EXCERPTED DATA START

(** [ptr = src.ptr; src.ptr = nullptr]: the resource changes its owner. *)
Lemma st_move_ptr P Q D p src h :
  st P ({[p]} ∪ Q) D h -> p ∉ Q -> src ∉ Q -> p ∈ D -> src ∈ D ->
  exists h1 h', set_ptr p (obj_of h src) h = Ok h1 /\ set_ptr src None h1 = Ok h'
  /\ st P Q D h' /\ forall q, guard_of h' q = guard_of h q.
Proof.
  intros Hst Hp Hsrc HpD HsD. pose proof Hst as (Hr & Ho & Hd).
  destruct (set_field_total p (fun x => mkPtr (obj_of h src) (guard x)) h) as (h1 & Hs1 & Hd1); [by rewrite Hd|].
  fold (set_ptr p (obj_of h src) h) in Hs1.
  destruct (set_field_total src (fun x => mkPtr None (guard x)) h1) as (h' & Hs2 & Hd2); [by rewrite Hd1, Hd|].
  fold (set_ptr src None h1) in Hs2. exists h1, h'.
  apply set_ptr_effect in Hs1 as E1. apply set_ptr_effect in Hs2 as E2.
  destruct E1 as (Hg1 & Ho1 & Hob1), E2 as (Hg2 & Ho2 & Hob2).
  split_and!; [done|done| |intros q; by rewrite (proj2 Hg2), (proj2 Hg1)].
  split_and!; [eapply registered_same; [exact Hg2|]; by eapply registered_same|intros Hb|by rewrite Hd2, Hd1].
  destruct (Ho Hb) as [H1 H2].
  assert (Hobj : forall q, obj_of h' q = if decide (q = src) then None else if decide (q = p) then obj_of h src else obj_of h q).
  { intros q. rewrite Hob2. case_decide; [done|]. by rewrite Hob1. }
  (* where a resource is after the move: the owner [src] becomes [p] *)
  assert (Hback : forall q x, q ∉ Q -> obj_of h' q = Some x ->
    exists r, (r ∉ {[p]} ∪ Q) /\ obj_of h r = Some x /\ q = (if decide (r = src) then p else r)).
  { intros q x Hq. rewrite Hobj. destruct (decide (q = src)) as [->|Hqs]; [done|].
    destruct (decide (q = p)) as [->|Hqp]; intros Hx.
    - exists src. rewrite decide_True by done. split_and!; [|done|done]. apply except_other; congruence.
    - exists q. rewrite decide_False by done. split_and!; [by apply except_other|done|done]. }
  split.
  - intros x. rewrite Ho2, Ho1, H1. split.
    + intros (q & Hq & Hqo). assert (Hqp : q <> p) by (intros ->; by apply (except_self p Q)).
      destruct (decide (q = src)) as [->|Hqs].
      * exists p. rewrite Hobj, decide_False, decide_True by congruence. by split.
      * exists q. rewrite Hobj, !decide_False by done. split; [by apply (except_other p q Q Hqp)|done].
    + intros (q & Hq & Hqo). destruct (Hback _ _ Hq Hqo) as (r & Hr' & Hro & _). by exists r.
  - intros q r x Hq Hr' Hqo Hro. destruct (Hback _ _ Hq Hqo) as (q1 & Hq1 & Hqo1 & ->).
    destruct (Hback _ _ Hr' Hro) as (r1 & Hr1 & Hro1 & ->). by rewrite (H2 q1 r1 x Hq1 Hr1 Hqo1 Hro1).
Qed.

EXCERPTED DATA END

[WHAT TO DO] Here the output must be the lines above from the line with "fold (set_ptr src" to the line with "congruence. by split.", both included, duplicated word for word and nothing else.

[ANSWER SPACE]
  fold (set_ptr src None h1) in Hs2. exists h1, h'.
  apply set_ptr_effect in Hs1 as E1. apply set_ptr_effect in Hs2 as E2.
  destruct E1 as (Hg1 & Ho1 & Hob1), E2 as (Hg2 & Ho2 & Hob2).
  split_and!; [done|done| |intros q; by rewrite (proj2 Hg2), (proj2 Hg1)].
  split_and!; [eapply registered_same; [exact Hg2|]; by eapply registered_same|intros Hb|by rewrite Hd2, Hd1].
  destruct (Ho Hb) as [H1 H2].
  assert (Hobj : forall q, obj_of h' q = if decide (q = src) then None else if decide (q = p) then obj_of h src else obj_of h q).
  { intros q. rewrite Hob2. case_decide; [done|]. by rewrite Hob1. }
  (* where a resource is after the move: the owner [src] becomes [p] *)
  assert (Hback : forall q x, q ∉ Q -> obj_of h' q = Some x ->
    exists r, (r ∉ {[p]} ∪ Q) /\ obj_of h r = Some x /\ q = (if decide (r = src) then p else r)).
  { intros q x Hq. rewrite Hobj. destruct (decide (q = src)) as [->|Hqs]; [done|].
    destruct (decide (q = p)) as [->|Hqp]; intros Hx.
    - exists src. rewrite decide_True by done. split_and!; [|done|done]. apply except_other; congruence.
    - exists q. rewrite decide_False by done. split_and!; [by apply except_other|done|done]. }
  split.
  - intros x. rewrite Ho2, Ho1, H1. split.
    + intros (q & Hq & Hqo). assert (Hqp : q <> p) by (intros ->; by apply (except_self p Q)).
      destruct (decide (q = src)) as [->|Hqs].
      * exists p. rewrite Hobj, decide_False, decide_True by congruence. by split.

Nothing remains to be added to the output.